Saved entries
(* ===== verification/Verifiers.v ===== *)
(** * internal/webhooks: the Twilio and Africa's Talking verifiers

    verify_twilio.go, verify_africastalking.go and the default registry.
    Logging is left out. *)

From Stdlib Require Import String Ascii.
From S2P Require Import Prelude GoStd AppErrors Sha256 Sha1 UrlQuery NetIP Webhooks.
From S2P Require Pagination.

Local Open Scope Z_scope.

(** ** encoding/base64: StdEncoding *)

Definition std_char (a : ascii) : option Z :=
  if Ascii.eqb a "+"%char then Some 62
  else if Ascii.eqb a "/"%char then Some 63
  else if Ascii.eqb a "-"%char || Ascii.eqb a "_"%char then None
  else Pagination.dec_char a.

(** Up to [n] padding characters off the end, given reversed. *)
Fixpoint unpad (n : nat) (l : list ascii) : list ascii :=
  match n, l with
  | S n, a :: l' => if Ascii.eqb a "="%char then unpad n l' else l
  | _, _ => l
  end.

(** [base64.StdEncoding.DecodeString]: CR and LF are skipped, the rest comes in
    quanta of four, the last of which may be padded. *)
Definition StdDecodeString (s : string) : option (list Z) :=
  let l := List.filter (fun a => negb (Pagination.is_crlf a)) (list_ascii_of_string s) in
  if negb (length l mod 4 =? 0)%nat then None
  else
    match mapM std_char (rev (unpad 2 (rev l))) with
    | Some v => Pagination.b64_decode v
    | None => None
    end.

(** ** verify_twilio.go *)

Definition ProviderTwilio := "twilio".
Definition ProviderWhatsAppCloud := "whatsappcloud".
Definition ProviderAfricasTalking := "africastalking".

Definition TwilioSignatureHeader := "X-Twilio-Signature".
Definition twilioCodeMisconfigured := "webhook.twilio_misconfigured".
Definition twilioCodeInvalidSignature := "webhook.twilio_invalid_signature".

(** By key, ties broken by value. *)
Definition pair_before (p q : string * string) : bool :=
  if String.eqb p.1 q.1 then String.ltb p.2 q.2 else String.ltb p.1 q.1.

(** The text Twilio signs: the URL and the sorted parameters. *)
Definition twilio_text (externalURL : string) (params : list (string * string)) : string :=
  fold_left (fun b p => b +:+ p.1 +:+ p.2) (stable_sort pair_before params) externalURL.

Definition VerifyTwilio : VerifyFunc := fun cfg rawBody header externalURL =>
  let misconfigured := Some (Unauth twilioCodeMisconfigured "signature validation failed") in
  let invalid := Some (Unauth twilioCodeInvalidSignature "signature validation failed") in
  if is_empty externalURL then misconfigured else
  let tokens := List.filter (fun t => negb (is_empty t)) (TwilioAuthTokens cfg) in
  match tokens with
  | [] => misconfigured
  | _ =>
      match StdDecodeString (trim_space (header_get header TwilioSignatureHeader)) with
      | None => invalid
      | Some provided =>
          if negb (length provided =? 20)%nat then invalid
          else
          match ParseQuery (Pagination.of_bytes rawBody) with
          | inr _ => invalid
          | inl params =>
              let signed := str_bytes (twilio_text externalURL params) in
              if existsb (fun token => bool_decide (hmac_sha1 (str_bytes token) signed = provided)) tokens
              then None else invalid
          end
      end
  end.

(** ** verify_africastalking.go *)

Definition atCodePeerNotAllowed := "webhook.at_peer_not_allowed".
Definition atCodePeerUnverifiable := "webhook.at_peer_unverifiable".

Definition peerAddr (cfg : VerifierConfig) (header : gmap string string) : option Addr :=
  let v := header_get header (peerIPHeaderName cfg) in
  if is_empty v then None else
  let v := match split_last v ","%char with Some (_, t) => t | None => v end in
  match ParseAddr (trim_space v) with
  | Some addr => if is_empty (Zone addr) then Some (Unmap addr) else None
  | None => None
  end.

(** An entry of the allowlist admits the peer; an entry that does not parse, or
    has host bits set, is disabled. *)
Definition entry_allows (peer : Addr) (entry : string) : bool :=
  match ParsePrefix (trim_space entry) with
  | Some prefix => bool_decide (prefix = Masked prefix) && Contains prefix peer
  | None => false
  end.

Definition VerifyAfricasTalking : VerifyFunc := fun cfg _ header _ =>
  match ATAllowedCIDRs cfg with
  | [] => None
  | entries =>
      match peerAddr cfg header with
      | None => Some (Unauth atCodePeerUnverifiable "callback rejected")
      | Some peer =>
          if existsb (entry_allows peer) entries then None
          else Some (Unauth atCodePeerNotAllowed "callback rejected")
      end
  end.

(** ** verify_registry.go *)

Definition DefaultRegistry : list (string * option VerifyFunc) :=
  [(ProviderTwilio, Some VerifyTwilio); (ProviderWhatsAppCloud, Some VerifyWhatsAppCloud);
   (ProviderAfricasTalking, Some VerifyAfricasTalking)].

(** The request of Twilio's own validator tests. *)
Example twilio_published :
  let params := [("CallSid", "CA1234567890ABCDE"); ("Caller", "+14158675309"); ("Digits", "1234");
                 ("From", "+14158675309"); ("To", "+18005551212")] in
  option_map hex_encode (StdDecodeString "RSOYDt4T1cUTdK1PDd93/VVr8B8=")
  = Some (hex_encode (hmac_sha1 (str_bytes "12345")
      (str_bytes (twilio_text "https://mycompany.com/myapp.php?foo=1&bar=2" params)))).
Proof. vm_compute. reflexivity. Qed.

## Task item
The result is a copy of every line above where the word "validation" shows up.

## Answer for this exercise
  let misconfigured := Some (Unauth twilioCodeMisconfigured "signature validation failed") in
  let invalid := Some (Unauth twilioCodeInvalidSignature "signature validation failed") in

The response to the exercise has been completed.